I have a test run in progress - assuming that this doesn't find any
breakage, OK to commit?
gcc/ChangeLog:
* config/gcn/constraints.md: Add AVGPR constraints.
* config/gcn/gcn-valu.md (*mov<mode>, mov<mode>_sgprbase)
(reload_in<mode>, reload_out<mode>): Add AVGPR alternatives.
(gather<mode>_insn_1offset<exec>, gather<mode>_insn_1offset_ds<exec>)
(gather<mode>_insn_2offsets<exec>)
(scatter_store<mode>_insn_1offset<exec_scatter)
(scatter<mode>_insn_1offset_ds<exec_scatter>)
(scatter<mode>_insn_2offsets<exec_scatter>): Allow use of AVGPRs.
* config/gcn/gcn.cc (MAX_NORMAL_AVGPR_COUNT): Define.
(gcn_class_max_nregs): Handle AVGPR_REGS.
(gcn_hard_regno_mode_ok): Likewise.
(gcn_spill_class): Allow spilling to AVGPRs on TARGET_CDNA2_PLUS.
(gcn_sgpr_move_p): Handle AVGPRs.
(gcn_secondary_reload): Reload AVGPRs via VGPRs.

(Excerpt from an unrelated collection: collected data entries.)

Definition setOptions (options : IOffscreenAddonOptions) (a : OffscreenAddon) : OffscreenAddon :=
  let a :=
    match opt_scaleFactor options with
    | Some v => with_options (mkOptions (_validateScaleFactor v) (showCursor (_options a))) a
    | None => a
    end in
  let a :=
    match opt_showCursor options with
    | Some v => with_options (mkOptions (scaleFactor (_options a)) v) a
    | None => a
    end in
  with_canvas None None (allocated a) a.

Definition zq (z : Z) : Q := inject_Z z.

Section Rendering.

(** Floating-point multiplication and the two roundings are the platform's.
    The roundings are taken to integers: the metrics of a terminal are
    finite. *)
Variable fmul : JsNum -> JsNum -> JsNum.
Variable Math_ceil : JsNum -> Z.
Variable Math_round : JsNum -> Z.

(** The first half of [_updateDimensions]: the cell size in pixels, from the
    font options, or from the terminal's render service when it has one. *)
Definition measure_cell (terminal : Terminal) (scale : JsNum) : Z * Z :=
  let fontSize := nullish_or (fontSize (options terminal)) (Fin 13) in
  let lineHeight := nullish_or (lineHeight (options terminal)) (Fin 1) in
  let charWidth := Math_ceil (fmul (fmul fontSize (Fin (3 # 5))) scale) in
  let charHeight := Math_ceil (fmul (fmul fontSize lineHeight) scale) in
  match css_cell terminal with
  | Some (w, h) =>
    if num_ltb (Fin 0) w
    then (Math_ceil (fmul w scale), Math_ceil (fmul h scale))
    else (charWidth, charHeight)
  | None => (charWidth, charHeight)
  end.

(** The raster size [_updateDimensions] computes for an attached terminal. *)
Definition computed_size (terminal : Terminal) (scale : JsNum) : Z * Z :=
  (cols terminal * fst (measure_cell terminal scale),
   rows terminal * snd (measure_cell terminal scale)).

(** Whether the current allocation has that size. *)
Definition raster_fits (a : OffscreenAddon) (size : Z * Z) : bool :=
  match _canvas a with
  | None => false
  | Some canvas =>
    (canvas_width canvas =? fst size) && (canvas_height canvas =? snd size)
  end.

Definition _updateDimensions (a : OffscreenAddon) : OffscreenAddon :=
  match _terminal a with
  | None => a
  | Some terminal =>
    let scale := scaleFactor (_options a) in
    let a := with_metrics (fst (measure_cell terminal scale))
                          (snd (measure_cell terminal scale)) a in
    let width := cols terminal * _cellWidth a in
    let height := rows terminal * _cellHeight a in
    let stale :=
      match _canvas a with
      | None => true
      | Some canvas =>
        negb (canvas_width canvas =? width) || negb (canvas_height canvas =? height)
      end in
    if stale
    then
      let id := allocated a in
      with_canvas (Some (mkCanvas id width height)) (Some (mkCtx id [])) (S id) a
    else a
  end.

Definition activate (terminal : Terminal) (a : OffscreenAddon) : OffscreenAddon :=
  _updateDimensions (with_terminal (Some terminal) a).

(** The body of the column loop of [_render]: one cell of [line], at
    column [col] of the row whose top is [y]. *)
Definition render_cell (a : OffscreenAddon) (theme : ITheme)
    (themePalette : list (option string)) (fontSize : Z) (fontFamily : string)
    (line : IBufferLine) (y : Z) (col : Z) (ctx : Context2D) : Context2D :=
  match getCell line col with
  | None => ctx
  | Some cell =>
    let x := col * _cellWidth a in
    let width := getWidth cell in
    if width =? 0 then ctx else
    let fgColor := _getColor cell true theme themePalette in
    let bgColor := _getColor cell false theme themePalette in
    let '(fgColor, bgColor) :=
      if isInverse cell then (bgColor, fgColor) else (fgColor, bgColor) in
    let defaultBg := background theme ?? Some "#000000" in
    let ctx :=
      if str_neq bgColor defaultBg
      then fillRect (zq x) (zq y) (zq (_cellWidth a * width)) (zq (_cellHeight a))
             (set_fillStyle bgColor ctx)
      else ctx in
    let chars := getChars cell in
    if String.eqb chars "" then ctx else
    let fontStyle := "" in
    let fontStyle := if isBold cell then fontStyle ++ "bold " else fontStyle in
    let fontStyle := if isItalic cell then fontStyle ++ "italic " else fontStyle in
    let ctx := set_font (fontStyle ++ num_to_string fontSize ++ "px " ++ fontFamily) ctx in
    let ctx := set_fillStyle fgColor ctx in
    let ctx := if isDim cell then set_globalAlpha (1 # 2) ctx else ctx in
    let textY := (zq y + zq (_cellHeight a - fontSize) / 2)%Q in
    let ctx := fillText chars (zq x) textY ctx in
    let ctx := if isDim cell then set_globalAlpha 1 ctx else ctx in
    let ctx :=
      if isUnderline cell
      then fillRect (zq x) (zq (y + _cellHeight a - 1)) (zq (_cellWidth a * width)) 1 ctx
      else ctx in
    let ctx :=
      if isStrikethrough cell
      then fillRect (zq x) (zq y + zq (_cellHeight a) / 2)%Q (zq (_cellWidth a * width)) 1 ctx
      else ctx in
    let ctx :=
      if isOverline cell
      then fillRect (zq x) (zq y) (zq (_cellWidth a * width)) 1 ctx
      else ctx in
    ctx
  end.
(** * Object dispatch of tg/controllers/dispatcher.py

    A shallow embedding of [DispatchState], of the argument binding of
    [Dispatcher] and of the tree walk of [ObjectDispatcher], followed by
    the properties of the specification that are settled on them. *)

From Stdlib Require Import ZArith Lia String Ascii.
From stdpp Require Import base option list strings gmap.

Local Open Scope string_scope.
Local Open Scope list_scope.
Local Open Scope stdpp_scope.

(** ** Python values and slices *)

(** A request parameter is a string or, for a repeated key, a list of
    strings; the entries of a remainder start out as strings. *)
Inductive pyval :=
| VStr (s : string)
| VList (l : list string).

#[global] Instance pyval_eq_dec : EqDecision pyval.
Proof. solve_decision. Defined.

(** [l[k:]] for [0 <= k]. *)
Definition slice_from {A} (k : nat) (l : list A) : list A := drop k l.
(** [l[:k]] for [0 <= k]. *)
Definition slice_to {A} (k : nat) (l : list A) : list A := take k l.
(** [l[:-k]] for [0 < k]: the bound [len(l) - k] is clamped at [0]. *)
Definition slice_to_neg {A} (k : nat) (l : list A) : list A :=
  take (length l - k) l.

(** Exceptions that the modelled code raises. [SecurityRejected] stands
    for whatever a [_check_security] hook raises. *)
Inductive exn :=
| HTTPNotFound
| SecurityRejected
| KeyError (k : string)
| IndexError
| AttributeError
| TypeError.

(** ** Argument binding ([Dispatcher]) *)

(** The tuple returned by [inspect.getargspec]. *)
Record ArgSpec := mkArgSpec {
  spec_args : list string;
  spec_varargs : option string;
  spec_keywords : option string;
  spec_defaults : option (list pyval)
}.

(** Identity of a function object ([func.im_func]). *)
Definition func := nat.

(** The objects the binding code shares with its caller: parameter
    dictionaries and remainder lists are referred to by their position in
    the store, and the class attribute [_cached_argspecs] is [None] until
    its first use. *)
Record store := mkStore {
  dicts : list (gmap string pyval);
  lists : list (list pyval);
  cached_argspecs : option (gmap func ArgSpec)
}.

Definition set_dicts (d : list (gmap string pyval)) (σ : store) : store :=
  mkStore d (lists σ) (cached_argspecs σ).
Definition set_lists (l : list (list pyval)) (σ : store) : store :=
  mkStore (dicts σ) l (cached_argspecs σ).
Definition set_cache (c : option (gmap func ArgSpec)) (σ : store) : store :=
  mkStore (dicts σ) (lists σ) c.

(** [params.copy()]: a new dictionary object with the same items. *)
Definition dict_copy (p : nat) (σ : store) : option (nat * store) :=
  d ← dicts σ !! p;
  Some (length (dicts σ), set_dicts (dicts σ ++ [d]) σ).

(** Result of a binding function: the returned pair of references, or the
    exception that escaped, and the store left behind. *)
Inductive bound :=
| Bound (params remainder : nat) (σ : store)
| BindRaised (e : exn) (σ : store).

Definition bound_store (b : bound) : store :=
  match b with Bound _ _ σ => σ | BindRaised _ σ => σ end.

Section Binding.

(** [inspect.getargspec], a pure function of the function object. *)
Variable getargspec : func → ArgSpec.

Definition _get_argspec (f : func) (σ : store) : ArgSpec * store :=
  let cached := default ∅ (cached_argspecs σ) in
  match cached !! f with
  | Some a => (a, set_cache (Some cached) σ)
  | None => (getargspec f, set_cache (Some (<[f := getargspec f]> cached)) σ)
  end.

(** The loop of [_get_params_with_argspec]:
    [for i, var in enumerate(argvars)]. *)
Fixpoint fill_params (i : nat) (argvars : list string) (rem : list pyval)
    (d : gmap string pyval) : gmap string pyval :=
  match argvars with
  | [] => d
  | var :: vars =>
      match rem !! i with
      | None => d
      | Some v => fill_params (S i) vars rem (<[var := v]> d)
      end
  end.

(** The result is the new parameter dictionary; the remainder reference
    is passed through unchanged. *)
Definition _get_params_with_argspec (f : func) (params remainder : nat)
    (σ : store) : bound :=
  match dict_copy params σ with
  | None => BindRaised TypeError σ
  | Some (params', σ1) =>
      let '(argspec, σ2) := _get_argspec f σ1 in
      let argvars := slice_from 1 (spec_args argspec) in
      match lists σ2 !! remainder with
      | None => BindRaised TypeError σ2
      | Some rem =>
          if bool_decide (argvars ≠ []) then
            let d := default ∅ (dicts σ2 !! params') in
            Bound params' remainder
              (set_dicts (<[params' := fill_params 0 argvars rem d]> (dicts σ2)) σ2)
          else Bound params' remainder σ2
      end
  end.

(** First loop of [_remove_argspec_params_from_params]:
    [remainder[i] = params[var]; del params[var]]. Both objects are
    written in place, so an exception leaves what was written before
    it: the loop returns the exception, if any, with both contents. *)
Fixpoint move_required (i : nat) (required_vars : list string)
    (d : gmap string pyval) (rem : list pyval)
    : option exn * gmap string pyval * list pyval :=
  match required_vars with
  | [] => (None, d, rem)
  | var :: vars =>
      match d !! var with
      | None => (Some (KeyError var), d, rem)
      | Some v =>
          if bool_decide (i < length rem)
          then move_required (S i) vars (delete var d) (<[i := v]> rem)
          else (Some IndexError, d, rem)
      end
  end.

(** Second loop: [if var in params: del params[var]]. *)
Definition drop_optional (optional_vars : list string)
    (d : gmap string pyval) : gmap string pyval :=
  foldl (λ d var, delete var d) d optional_vars.

Definition _remove_argspec_params_from_params (f : func)
    (params remainder : nat) (σ : store) : bound :=
  let '(argspec, σ1) := _get_argspec f σ in
  let argvars := slice_from 1 (spec_args argspec) in
  match lists σ1 !! remainder with
  | None => BindRaised TypeError σ1
  | Some rem =>
      if bool_decide (argvars = []) || bool_decide (rem = []) then
        Bound params remainder σ1
      else
        let argvals := default [] (spec_defaults argspec) in
        let '(required_vars, optional_vars) :=
          if bool_decide (argvals ≠ [])
          then (slice_to (length argvals - 1) argvars,
                slice_from (length argvals - 1) argvars)
          else (argvars, []) in
        match dict_copy params σ1 with
        | None => BindRaised TypeError σ1
        | Some (params', σ2) =>
            let d := default ∅ (dicts σ2 !! params') in
            let '(raised, d', rem') := move_required 0 required_vars d rem in
            let σ3 := set_lists (<[remainder := rem']> (lists σ2)) σ2 in
            match raised with
            | Some e =>
                BindRaised e (set_dicts (<[params' := d']> (dicts σ3)) σ3)
            | None =>
                Bound params' remainder
                  (set_dicts (<[params' := drop_optional optional_vars d']> (dicts σ3)) σ3)
            end
        end
  end.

(gcn_conditional_register_usage): Handle AVGPRs.
(gcn_vgpr_equivalent_register_operand): New function.
(gcn_valid_move_p): Check for validity of AVGPR moves.
(gcn_memory_move_cost): Handle AVGPRs.
(gcn_register_move_cost): Liekwise.
(gcn_vmem_insn_p): Handle TYPE_VOP3P_MAI.
(gcn_hsa_declare_function_name): Handle AVGPRs.
(print_reg): Likewise.
(gcn_dwarf_register_numbe): Likewise.
* config/gcn/gcn.h (FIRST_AVGPR_REG, AVGPR_REGNO, LAST_AVGPR_REG):
Define.
(SOFT_ARG_REG, FRAME_POINTER_REGNUM, DWARF_LINK_REGISTER)
(FIRST_PSEUDO_REGISTER): Update.
(AVGPR_REGNO_P): Define.
(FIXED_REGISTERS, CALL_USED_REGISTERS): Add AVGPRs.
(enum reg_class, REG_CLASS_NAMES): Add AVGPR_REGS and ALL_VGPR_REGS.
(REG_CLASS_CONTENTS): Add new register classes and add entries for
AVGPRs to all classes.
(REGISTER_NAMES): Add AVGPRs.
* config/gcn/gcn.md (FIRST_AVGPR_REG, LAST_AVGPR_REG): Define.
(AP_REGNUM, FP_REGNUM): Update.
(define_attr "type"): Add vop3p_mai.
(*mov<mode>_insn, *movti_insn): Add AVGPR alternatives.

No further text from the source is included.